EXERCISE GOAL
Go line by line through the data and copy those with the word "Hidx".

Extracted records
►

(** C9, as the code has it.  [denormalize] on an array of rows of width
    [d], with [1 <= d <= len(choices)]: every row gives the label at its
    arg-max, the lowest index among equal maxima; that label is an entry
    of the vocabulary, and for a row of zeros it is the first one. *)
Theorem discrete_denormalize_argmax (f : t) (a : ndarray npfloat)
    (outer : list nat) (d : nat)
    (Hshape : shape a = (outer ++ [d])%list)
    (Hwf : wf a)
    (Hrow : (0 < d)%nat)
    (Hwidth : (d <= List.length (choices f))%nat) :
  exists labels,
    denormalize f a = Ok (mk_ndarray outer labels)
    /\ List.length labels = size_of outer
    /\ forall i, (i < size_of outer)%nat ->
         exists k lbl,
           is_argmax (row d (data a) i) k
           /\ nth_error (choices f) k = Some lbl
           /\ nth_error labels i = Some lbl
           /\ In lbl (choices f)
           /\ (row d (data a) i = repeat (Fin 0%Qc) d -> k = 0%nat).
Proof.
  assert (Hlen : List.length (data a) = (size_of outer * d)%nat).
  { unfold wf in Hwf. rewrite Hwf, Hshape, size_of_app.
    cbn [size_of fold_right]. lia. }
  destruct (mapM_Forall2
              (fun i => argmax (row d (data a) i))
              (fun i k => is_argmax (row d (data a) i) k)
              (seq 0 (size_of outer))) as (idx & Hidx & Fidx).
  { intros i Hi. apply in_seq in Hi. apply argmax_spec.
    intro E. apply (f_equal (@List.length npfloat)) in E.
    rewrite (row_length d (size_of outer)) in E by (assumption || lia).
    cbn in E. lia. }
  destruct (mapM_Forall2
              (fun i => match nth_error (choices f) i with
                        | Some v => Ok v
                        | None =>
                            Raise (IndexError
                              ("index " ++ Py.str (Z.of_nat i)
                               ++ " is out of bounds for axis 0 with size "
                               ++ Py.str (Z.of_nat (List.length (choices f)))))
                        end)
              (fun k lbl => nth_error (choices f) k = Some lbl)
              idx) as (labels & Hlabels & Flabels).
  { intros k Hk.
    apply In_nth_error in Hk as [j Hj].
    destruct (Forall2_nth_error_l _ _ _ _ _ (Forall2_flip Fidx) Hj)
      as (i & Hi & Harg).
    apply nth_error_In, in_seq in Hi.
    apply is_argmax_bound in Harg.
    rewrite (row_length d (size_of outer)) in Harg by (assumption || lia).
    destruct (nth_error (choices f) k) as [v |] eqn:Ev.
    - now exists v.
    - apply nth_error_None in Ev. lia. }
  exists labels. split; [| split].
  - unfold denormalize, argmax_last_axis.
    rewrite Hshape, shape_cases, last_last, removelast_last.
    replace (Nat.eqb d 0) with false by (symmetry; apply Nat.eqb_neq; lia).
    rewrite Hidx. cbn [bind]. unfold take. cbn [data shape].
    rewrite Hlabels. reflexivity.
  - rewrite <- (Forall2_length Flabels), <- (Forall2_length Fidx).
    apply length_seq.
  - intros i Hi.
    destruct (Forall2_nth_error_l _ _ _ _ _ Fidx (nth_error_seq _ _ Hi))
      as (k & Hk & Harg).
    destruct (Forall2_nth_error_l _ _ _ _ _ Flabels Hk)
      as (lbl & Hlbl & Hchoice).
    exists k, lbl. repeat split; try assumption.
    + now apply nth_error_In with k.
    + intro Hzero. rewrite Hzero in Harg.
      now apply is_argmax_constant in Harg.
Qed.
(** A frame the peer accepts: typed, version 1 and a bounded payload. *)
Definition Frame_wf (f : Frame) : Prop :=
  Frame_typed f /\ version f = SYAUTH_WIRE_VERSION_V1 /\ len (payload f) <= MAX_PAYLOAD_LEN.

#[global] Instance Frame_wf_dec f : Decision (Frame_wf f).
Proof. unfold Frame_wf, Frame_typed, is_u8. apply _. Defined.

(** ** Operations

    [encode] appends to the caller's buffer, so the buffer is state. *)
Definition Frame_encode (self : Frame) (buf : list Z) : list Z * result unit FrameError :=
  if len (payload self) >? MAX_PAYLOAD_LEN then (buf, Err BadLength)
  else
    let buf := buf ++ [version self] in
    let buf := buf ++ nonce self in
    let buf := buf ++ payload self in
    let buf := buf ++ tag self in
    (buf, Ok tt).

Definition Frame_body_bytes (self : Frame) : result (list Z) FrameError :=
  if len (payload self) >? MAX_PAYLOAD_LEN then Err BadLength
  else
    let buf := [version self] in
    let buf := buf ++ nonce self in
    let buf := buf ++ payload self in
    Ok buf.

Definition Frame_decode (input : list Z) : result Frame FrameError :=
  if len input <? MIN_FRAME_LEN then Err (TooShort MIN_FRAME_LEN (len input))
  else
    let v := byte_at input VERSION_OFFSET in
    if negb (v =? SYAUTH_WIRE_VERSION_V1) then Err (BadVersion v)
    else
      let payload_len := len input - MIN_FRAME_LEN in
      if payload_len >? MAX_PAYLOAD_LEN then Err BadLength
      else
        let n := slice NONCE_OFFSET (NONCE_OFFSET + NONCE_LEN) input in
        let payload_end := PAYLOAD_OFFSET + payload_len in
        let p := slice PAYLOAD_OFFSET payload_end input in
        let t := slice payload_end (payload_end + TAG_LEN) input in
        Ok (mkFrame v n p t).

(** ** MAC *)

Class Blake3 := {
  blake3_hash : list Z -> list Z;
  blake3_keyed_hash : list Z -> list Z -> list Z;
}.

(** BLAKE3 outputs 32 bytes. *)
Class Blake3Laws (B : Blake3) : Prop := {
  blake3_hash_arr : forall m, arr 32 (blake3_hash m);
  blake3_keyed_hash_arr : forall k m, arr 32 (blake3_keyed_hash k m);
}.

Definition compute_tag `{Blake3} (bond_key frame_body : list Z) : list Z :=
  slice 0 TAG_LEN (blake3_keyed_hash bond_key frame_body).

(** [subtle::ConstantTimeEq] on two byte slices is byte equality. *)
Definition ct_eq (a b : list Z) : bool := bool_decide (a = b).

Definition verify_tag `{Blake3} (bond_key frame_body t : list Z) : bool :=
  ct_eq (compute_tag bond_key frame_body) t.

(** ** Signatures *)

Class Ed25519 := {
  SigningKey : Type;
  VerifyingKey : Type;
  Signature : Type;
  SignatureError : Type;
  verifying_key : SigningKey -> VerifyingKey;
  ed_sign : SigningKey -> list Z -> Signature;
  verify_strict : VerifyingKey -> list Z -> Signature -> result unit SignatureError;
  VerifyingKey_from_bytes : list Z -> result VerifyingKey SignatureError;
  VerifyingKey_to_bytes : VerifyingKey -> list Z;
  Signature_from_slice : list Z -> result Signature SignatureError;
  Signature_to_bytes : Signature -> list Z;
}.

◄

RESPONSE
              (seq 0 (size_of outer))) as (idx & Hidx & Fidx).
    rewrite Hidx. cbn [bind]. unfold take. cbn [data shape].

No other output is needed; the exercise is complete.